- **The data**:
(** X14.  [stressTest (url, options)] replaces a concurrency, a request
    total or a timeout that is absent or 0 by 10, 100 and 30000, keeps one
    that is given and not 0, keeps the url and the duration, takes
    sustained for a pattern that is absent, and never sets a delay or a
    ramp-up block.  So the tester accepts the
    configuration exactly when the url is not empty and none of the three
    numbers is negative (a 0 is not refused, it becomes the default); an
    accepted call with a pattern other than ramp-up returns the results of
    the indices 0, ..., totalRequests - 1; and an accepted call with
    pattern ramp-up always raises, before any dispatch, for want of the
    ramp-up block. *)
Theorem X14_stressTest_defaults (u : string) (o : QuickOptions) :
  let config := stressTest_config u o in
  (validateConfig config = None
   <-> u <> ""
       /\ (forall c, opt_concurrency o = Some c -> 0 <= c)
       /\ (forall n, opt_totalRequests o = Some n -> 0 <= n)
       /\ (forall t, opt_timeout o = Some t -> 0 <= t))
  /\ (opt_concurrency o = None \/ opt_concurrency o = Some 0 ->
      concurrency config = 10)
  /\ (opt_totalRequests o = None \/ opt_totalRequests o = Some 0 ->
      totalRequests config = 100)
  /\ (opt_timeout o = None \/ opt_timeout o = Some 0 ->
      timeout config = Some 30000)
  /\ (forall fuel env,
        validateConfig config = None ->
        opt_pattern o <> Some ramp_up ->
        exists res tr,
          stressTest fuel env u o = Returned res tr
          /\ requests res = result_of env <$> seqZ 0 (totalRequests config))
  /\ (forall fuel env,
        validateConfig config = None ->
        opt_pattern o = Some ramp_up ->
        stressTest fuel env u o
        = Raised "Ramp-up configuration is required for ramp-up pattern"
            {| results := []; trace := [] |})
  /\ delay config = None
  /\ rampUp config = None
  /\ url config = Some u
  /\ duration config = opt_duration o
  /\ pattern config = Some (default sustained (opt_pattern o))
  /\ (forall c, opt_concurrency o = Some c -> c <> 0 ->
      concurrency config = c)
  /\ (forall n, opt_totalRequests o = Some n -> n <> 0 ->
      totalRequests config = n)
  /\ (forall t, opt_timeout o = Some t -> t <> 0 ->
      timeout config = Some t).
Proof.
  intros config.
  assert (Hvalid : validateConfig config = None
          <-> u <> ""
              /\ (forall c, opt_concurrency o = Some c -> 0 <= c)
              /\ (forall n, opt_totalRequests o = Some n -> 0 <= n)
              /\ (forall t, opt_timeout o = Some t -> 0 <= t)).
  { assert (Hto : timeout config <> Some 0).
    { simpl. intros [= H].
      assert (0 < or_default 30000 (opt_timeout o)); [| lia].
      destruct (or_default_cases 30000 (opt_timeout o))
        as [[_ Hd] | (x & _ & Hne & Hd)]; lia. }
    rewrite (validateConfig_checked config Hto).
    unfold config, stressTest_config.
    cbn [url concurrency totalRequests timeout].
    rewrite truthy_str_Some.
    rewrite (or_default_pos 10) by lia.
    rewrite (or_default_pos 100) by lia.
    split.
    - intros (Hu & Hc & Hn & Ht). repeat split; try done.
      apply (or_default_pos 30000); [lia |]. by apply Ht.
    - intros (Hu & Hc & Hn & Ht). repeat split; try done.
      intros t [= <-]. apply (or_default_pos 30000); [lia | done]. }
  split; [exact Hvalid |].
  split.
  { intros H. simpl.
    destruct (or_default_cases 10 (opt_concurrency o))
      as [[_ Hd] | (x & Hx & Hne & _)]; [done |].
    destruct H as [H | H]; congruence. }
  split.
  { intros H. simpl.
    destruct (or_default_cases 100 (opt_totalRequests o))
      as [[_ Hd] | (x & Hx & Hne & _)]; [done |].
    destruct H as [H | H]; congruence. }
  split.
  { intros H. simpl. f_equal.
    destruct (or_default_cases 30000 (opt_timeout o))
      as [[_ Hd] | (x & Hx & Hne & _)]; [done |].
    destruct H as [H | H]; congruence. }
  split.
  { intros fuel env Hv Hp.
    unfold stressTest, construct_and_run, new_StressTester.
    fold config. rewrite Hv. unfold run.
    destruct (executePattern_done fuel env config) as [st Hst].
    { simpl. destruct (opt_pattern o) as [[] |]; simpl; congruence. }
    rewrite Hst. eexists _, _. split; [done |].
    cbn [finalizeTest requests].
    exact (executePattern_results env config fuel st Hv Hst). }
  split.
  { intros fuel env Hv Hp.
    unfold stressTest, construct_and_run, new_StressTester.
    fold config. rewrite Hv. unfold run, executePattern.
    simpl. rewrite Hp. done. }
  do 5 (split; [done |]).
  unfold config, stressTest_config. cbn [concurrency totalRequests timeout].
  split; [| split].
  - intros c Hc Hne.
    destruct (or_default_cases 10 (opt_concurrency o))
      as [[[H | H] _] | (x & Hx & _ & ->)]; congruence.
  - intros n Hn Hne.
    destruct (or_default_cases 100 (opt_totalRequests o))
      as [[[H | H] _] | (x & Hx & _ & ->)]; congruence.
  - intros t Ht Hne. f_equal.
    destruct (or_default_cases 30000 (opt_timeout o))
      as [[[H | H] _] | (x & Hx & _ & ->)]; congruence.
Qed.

- **Goal of the exercise**: Each record above has to be set down again, exactly and completely.

- **Response to the exercise**:
(** X14.  [stressTest (url, options)] replaces a concurrency, a request
    total or a timeout that is absent or 0 by 10, 100 and 30000, keeps one
    that is given and not 0, keeps the url and the duration, takes
    sustained for a pattern that is absent, and never sets a delay or a
    ramp-up block.  So the tester accepts the
    configuration exactly when the url is not empty and none of the three
    numbers is negative (a 0 is not refused, it becomes the default); an
    accepted call with a pattern other than ramp-up returns the results of
    the indices 0, ..., totalRequests - 1; and an accepted call with
    pattern ramp-up always raises, before any dispatch, for want of the
    ramp-up block. *)
Theorem X14_stressTest_defaults (u : string) (o : QuickOptions) :
  let config := stressTest_config u o in
  (validateConfig config = None
   <-> u <> ""
       /\ (forall c, opt_concurrency o = Some c -> 0 <= c)
       /\ (forall n, opt_totalRequests o = Some n -> 0 <= n)
       /\ (forall t, opt_timeout o = Some t -> 0 <= t))
  /\ (opt_concurrency o = None \/ opt_concurrency o = Some 0 ->
      concurrency config = 10)
  /\ (opt_totalRequests o = None \/ opt_totalRequests o = Some 0 ->
      totalRequests config = 100)
  /\ (opt_timeout o = None \/ opt_timeout o = Some 0 ->
      timeout config = Some 30000)
  /\ (forall fuel env,
        validateConfig config = None ->
        opt_pattern o <> Some ramp_up ->
        exists res tr,
          stressTest fuel env u o = Returned res tr
          /\ requests res = result_of env <$> seqZ 0 (totalRequests config))
  /\ (forall fuel env,
        validateConfig config = None ->
        opt_pattern o = Some ramp_up ->
        stressTest fuel env u o
        = Raised "Ramp-up configuration is required for ramp-up pattern"
            {| results := []; trace := [] |})
  /\ delay config = None
  /\ rampUp config = None
  /\ url config = Some u
  /\ duration config = opt_duration o
  /\ pattern config = Some (default sustained (opt_pattern o))
  /\ (forall c, opt_concurrency o = Some c -> c <> 0 ->
      concurrency config = c)
  /\ (forall n, opt_totalRequests o = Some n -> n <> 0 ->
      totalRequests config = n)
  /\ (forall t, opt_timeout o = Some t -> t <> 0 ->
      timeout config = Some t).
Proof.
  intros config.
  assert (Hvalid : validateConfig config = None
          <-> u <> ""
              /\ (forall c, opt_concurrency o = Some c -> 0 <= c)
              /\ (forall n, opt_totalRequests o = Some n -> 0 <= n)
              /\ (forall t, opt_timeout o = Some t -> 0 <= t)).
  { assert (Hto : timeout config <> Some 0).
    { simpl. intros [= H].
      assert (0 < or_default 30000 (opt_timeout o)); [| lia].
      destruct (or_default_cases 30000 (opt_timeout o))
        as [[_ Hd] | (x & _ & Hne & Hd)]; lia. }
    rewrite (validateConfig_checked config Hto).
    unfold config, stressTest_config.
    cbn [url concurrency totalRequests timeout].
    rewrite truthy_str_Some.
    rewrite (or_default_pos 10) by lia.
    rewrite (or_default_pos 100) by lia.
    split.
    - intros (Hu & Hc & Hn & Ht). repeat split; try done.
      apply (or_default_pos 30000); [lia |]. by apply Ht.
    - intros (Hu & Hc & Hn & Ht). repeat split; try done.
      intros t [= <-]. apply (or_default_pos 30000); [lia | done]. }
  split; [exact Hvalid |].
  split.
  { intros H. simpl.
    destruct (or_default_cases 10 (opt_concurrency o))
      as [[_ Hd] | (x & Hx & Hne & _)]; [done |].
    destruct H as [H | H]; congruence. }
  split.
  { intros H. simpl.
    destruct (or_default_cases 100 (opt_totalRequests o))
      as [[_ Hd] | (x & Hx & Hne & _)]; [done |].
    destruct H as [H | H]; congruence. }
  split.
  { intros H. simpl. f_equal.
    destruct (or_default_cases 30000 (opt_timeout o))
      as [[_ Hd] | (x & Hx & Hne & _)]; [done |].
    destruct H as [H | H]; congruence. }
  split.
  { intros fuel env Hv Hp.
    unfold stressTest, construct_and_run, new_StressTester.
    fold config. rewrite Hv. unfold run.
    destruct (executePattern_done fuel env config) as [st Hst].
    { simpl. destruct (opt_pattern o) as [[] |]; simpl; congruence. }
    rewrite Hst. eexists _, _. split; [done |].
    cbn [finalizeTest requests].
    exact (executePattern_results env config fuel st Hv Hst). }
  split.
  { intros fuel env Hv Hp.
    unfold stressTest, construct_and_run, new_StressTester.
    fold config. rewrite Hv. unfold run, executePattern.
    simpl. rewrite Hp. done. }
  do 5 (split; [done |]).
  unfold config, stressTest_config. cbn [concurrency totalRequests timeout].
  split; [| split].
  - intros c Hc Hne.
    destruct (or_default_cases 10 (opt_concurrency o))
      as [[[H | H] _] | (x & Hx & _ & ->)]; congruence.
  - intros n Hn Hne.
    destruct (or_default_cases 100 (opt_totalRequests o))
      as [[[H | H] _] | (x & Hx & _ & ->)]; congruence.
  - intros t Ht Hne. f_equal.
    destruct (or_default_cases 30000 (opt_timeout o))
      as [[[H | H] _] | (x & Hx & _ & ->)]; congruence.
Qed.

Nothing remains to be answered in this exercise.